(** ** The outbound request *)

(** X11.  The header map of every request that [handleRequestAndCache]
    dispatches upstream carries every value of every inbound header, in
    order, under the same key: nothing is dropped or added, hop-by-hop
    headers included; only a key without any value does not appear. *)
Theorem outbound_request_copies_inbound
    (env : Env) (req : Request) (hijacker : bool) (s : State) (p : ProxyRequest) :
  In (EvClientDo p) (trace_of (serve handleRequestAndCache env req hijacker s)) ->
  forall key,
    p_Header p !! key
    = match r_Header req !! key with
      | Some (v :: vs) => Some (v :: vs)
      | _ => None
      end.
Proof.
  intros Hin key.
  assert (Hops : In (EvClientDo p) (gateway_ops env req s)).
  { rewrite <- (gateway_ops_filter env req hijacker s).
    apply List.filter_In. split; [exact Hin|reflexivity]. }
  assert (Hp : exists u, p = make_proxyReq req u).
  { unfold gateway_ops in Hops.
    destruct (url_Parse env (absolute_URI req)) as [u|]; [|destruct Hops].
    destruct Hops as [Hops|Hops]; [discriminate|].
    destruct (cache s !! cacheKey u); [destruct Hops|].
    destruct (http_NewRequest_err env (r_Method req) (URL_String u));
      [destruct Hops|].
    destruct Hops as [Hops|Hops]; [exists u; congruence|].
    destruct (client_Do env (make_proxyReq req u)) as [resp|]; [|destruct Hops].
    destruct Hops as [Hops|Hops]; [discriminate|].
    destruct (resp_Body resp); cbn in Hops; intuition discriminate. }
  destruct Hp as [u ->]. unfold make_proxyReq. cbn [p_Header].
  apply copy_headers_fresh.
Qed.

Lemma prefix_append (p t : string) : String.prefix p (p +:+ t) = true.
Proof.
  induction p as [|a p IH]; [destruct t; reflexivity|].
  change (String a p +:+ t) with (String a (p +:+ t)).
  cbn [String.prefix].
  destruct (ascii_dec a a) as [_|Hne]; [exact IH|contradiction].
Qed.

(** X12.  The target handed to [url.Parse] always starts with http:// or
    https://: a request target that already starts with one of the two is
    kept as it is, every other is prefixed with http:// and the request's
    host; making a target absolute twice changes nothing more. *)
Theorem absolute_URI_is_absolute (req : Request) :
  HasPrefix (absolute_URI req) "http://" || HasPrefix (absolute_URI req) "https://"
  = true
  /\ absolute_URI (set_RequestURI (absolute_URI req) req) = absolute_URI req
  /\ absolute_URI req
     = (if HasPrefix (r_RequestURI req) "http://"
           || HasPrefix (r_RequestURI req) "https://"
        then r_RequestURI req
        else "http://" +:+ r_Host req +:+ r_RequestURI req).
Proof.
  assert (Habs : HasPrefix (absolute_URI req) "http://"
                 || HasPrefix (absolute_URI req) "https://" = true).
  { unfold absolute_URI.
    destruct (HasPrefix (r_RequestURI req) "http://") eqn:E1; cbn [negb andb].
    - rewrite E1. reflexivity.
    - destruct (HasPrefix (r_RequestURI req) "https://") eqn:E2; cbn [negb andb].
      + rewrite E1, E2. reflexivity.
      + unfold HasPrefix. rewrite prefix_append. reflexivity. }
  split; [exact Habs|]. split.
  - unfold absolute_URI at 1. cbn [set_RequestURI r_RequestURI r_Host].
    apply orb_true_iff in Habs as [H|H]; rewrite H; cbn [negb andb].
    + reflexivity.
    + rewrite andb_false_r. reflexivity.
  - unfold absolute_URI.
    destruct (HasPrefix (r_RequestURI req) "http://"),
             (HasPrefix (r_RequestURI req) "https://"); reflexivity.
Qed.

(** ** Logging and locking over a whole request *)

Ltac serve_paths req :=
  unfold serve; rewrite ServeHTTP_route; unfold route;
  destruct (String.eqb (r_Method req) "CONNECT");
    [|destruct (negb _)];
    try destruct (String.eqb "/CONNECT" (r_URL_Path req));
    try destruct (HasPrefix (r_URL_Path req) "/");
    unfold rateLimiter, handleRequestAndCache, handleConnect, NotFoundHandler,
      RedirectHandler.

(** X13.  Along every served request the log file receives exactly the
    lines that [logEvent] gives to the standard logger, in the same order
    and each with a line terminator appended to its format, when the log
    file is set; it receives nothing when it is not. *)
Theorem log_file_mirrors_logger
    (env : Env) (req : Request) (hijacker : bool) (s : State) :
  let tr := trace_of (serve ServeHTTP env req hijacker s) in
  file_lines tr
  = if logFile s
    then map (fun l => (fst l +:+ nl, snd l)) (logger_lines tr)
    else [].
Proof.
  cbn zeta. destruct (logFile s) eqn:Hlog;
    serve_paths req; run_handler; rewrite ?Hlog;
    repeat (run_handler; rewrite ?Hlog; try case_step); reflexivity.
Qed.

(** X14.  Along every served request, and along a turn of the reset loop,
    no lock is taken while it is already held, the only lock taken while
    another is held is [logFileMutex] (so [cacheMutex] and [clientsMux]
    are never held together and nothing is taken under [logFileMutex]),
    locks are released innermost first, and none is held at the end. *)
Theorem locks_nest_and_are_released
    (env : Env) (req : Request) (hijacker : bool) (s : State) :
  lock_order [] (trace_of (serve ServeHTTP env req hijacker s)) = Some []
  /\ lock_order [] (trace_of (resetRateLimiter_turn s)) = Some [].
Proof.
  split; [|reflexivity].
  serve_paths req; run_all; reflexivity.
Qed.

______

TASK INSTRUCTIONS:
Repeat all of the entries above exactly.

ANSWER AREA:
(** ** The outbound request *)

(** X11.  The header map of every request that [handleRequestAndCache]
    dispatches upstream carries every value of every inbound header, in
    order, under the same key: nothing is dropped or added, hop-by-hop
    headers included; only a key without any value does not appear. *)
Theorem outbound_request_copies_inbound
    (env : Env) (req : Request) (hijacker : bool) (s : State) (p : ProxyRequest) :
  In (EvClientDo p) (trace_of (serve handleRequestAndCache env req hijacker s)) ->
  forall key,
    p_Header p !! key
    = match r_Header req !! key with
      | Some (v :: vs) => Some (v :: vs)
      | _ => None
      end.
Proof.
  intros Hin key.
  assert (Hops : In (EvClientDo p) (gateway_ops env req s)).
  { rewrite <- (gateway_ops_filter env req hijacker s).
    apply List.filter_In. split; [exact Hin|reflexivity]. }
  assert (Hp : exists u, p = make_proxyReq req u).
  { unfold gateway_ops in Hops.
    destruct (url_Parse env (absolute_URI req)) as [u|]; [|destruct Hops].
    destruct Hops as [Hops|Hops]; [discriminate|].
    destruct (cache s !! cacheKey u); [destruct Hops|].
    destruct (http_NewRequest_err env (r_Method req) (URL_String u));
      [destruct Hops|].
    destruct Hops as [Hops|Hops]; [exists u; congruence|].
    destruct (client_Do env (make_proxyReq req u)) as [resp|]; [|destruct Hops].
    destruct Hops as [Hops|Hops]; [discriminate|].
    destruct (resp_Body resp); cbn in Hops; intuition discriminate. }
  destruct Hp as [u ->]. unfold make_proxyReq. cbn [p_Header].
  apply copy_headers_fresh.
Qed.

Lemma prefix_append (p t : string) : String.prefix p (p +:+ t) = true.
Proof.
  induction p as [|a p IH]; [destruct t; reflexivity|].
  change (String a p +:+ t) with (String a (p +:+ t)).
  cbn [String.prefix].
  destruct (ascii_dec a a) as [_|Hne]; [exact IH|contradiction].
Qed.

(** X12.  The target handed to [url.Parse] always starts with http:// or
    https://: a request target that already starts with one of the two is
    kept as it is, every other is prefixed with http:// and the request's
    host; making a target absolute twice changes nothing more. *)
Theorem absolute_URI_is_absolute (req : Request) :
  HasPrefix (absolute_URI req) "http://" || HasPrefix (absolute_URI req) "https://"
  = true
  /\ absolute_URI (set_RequestURI (absolute_URI req) req) = absolute_URI req
  /\ absolute_URI req
     = (if HasPrefix (r_RequestURI req) "http://"
           || HasPrefix (r_RequestURI req) "https://"
        then r_RequestURI req
        else "http://" +:+ r_Host req +:+ r_RequestURI req).
Proof.
  assert (Habs : HasPrefix (absolute_URI req) "http://"
                 || HasPrefix (absolute_URI req) "https://" = true).
  { unfold absolute_URI.
    destruct (HasPrefix (r_RequestURI req) "http://") eqn:E1; cbn [negb andb].
    - rewrite E1. reflexivity.
    - destruct (HasPrefix (r_RequestURI req) "https://") eqn:E2; cbn [negb andb].
      + rewrite E1, E2. reflexivity.
      + unfold HasPrefix. rewrite prefix_append. reflexivity. }
  split; [exact Habs|]. split.
  - unfold absolute_URI at 1. cbn [set_RequestURI r_RequestURI r_Host].
    apply orb_true_iff in Habs as [H|H]; rewrite H; cbn [negb andb].
    + reflexivity.
    + rewrite andb_false_r. reflexivity.
  - unfold absolute_URI.
    destruct (HasPrefix (r_RequestURI req) "http://"),
             (HasPrefix (r_RequestURI req) "https://"); reflexivity.
Qed.

(** ** Logging and locking over a whole request *)

Ltac serve_paths req :=
  unfold serve; rewrite ServeHTTP_route; unfold route;
  destruct (String.eqb (r_Method req) "CONNECT");
    [|destruct (negb _)];
    try destruct (String.eqb "/CONNECT" (r_URL_Path req));
    try destruct (HasPrefix (r_URL_Path req) "/");
    unfold rateLimiter, handleRequestAndCache, handleConnect, NotFoundHandler,
      RedirectHandler.

(** X13.  Along every served request the log file receives exactly the
    lines that [logEvent] gives to the standard logger, in the same order
    and each with a line terminator appended to its format, when the log
    file is set; it receives nothing when it is not. *)
Theorem log_file_mirrors_logger
    (env : Env) (req : Request) (hijacker : bool) (s : State) :
  let tr := trace_of (serve ServeHTTP env req hijacker s) in
  file_lines tr
  = if logFile s
    then map (fun l => (fst l +:+ nl, snd l)) (logger_lines tr)
    else [].
Proof.
  cbn zeta. destruct (logFile s) eqn:Hlog;
    serve_paths req; run_handler; rewrite ?Hlog;
    repeat (run_handler; rewrite ?Hlog; try case_step); reflexivity.
Qed.

(** X14.  Along every served request, and along a turn of the reset loop,
    no lock is taken while it is already held, the only lock taken while
    another is held is [logFileMutex] (so [cacheMutex] and [clientsMux]
    are never held together and nothing is taken under [logFileMutex]),
    locks are released innermost first, and none is held at the end. *)
Theorem locks_nest_and_are_released
    (env : Env) (req : Request) (hijacker : bool) (s : State) :
  lock_order [] (trace_of (serve ServeHTTP env req hijacker s)) = Some []
  /\ lock_order [] (trace_of (resetRateLimiter_turn s)) = Some [].
Proof.
  split; [|reflexivity].
  serve_paths req; run_all; reflexivity.
Qed.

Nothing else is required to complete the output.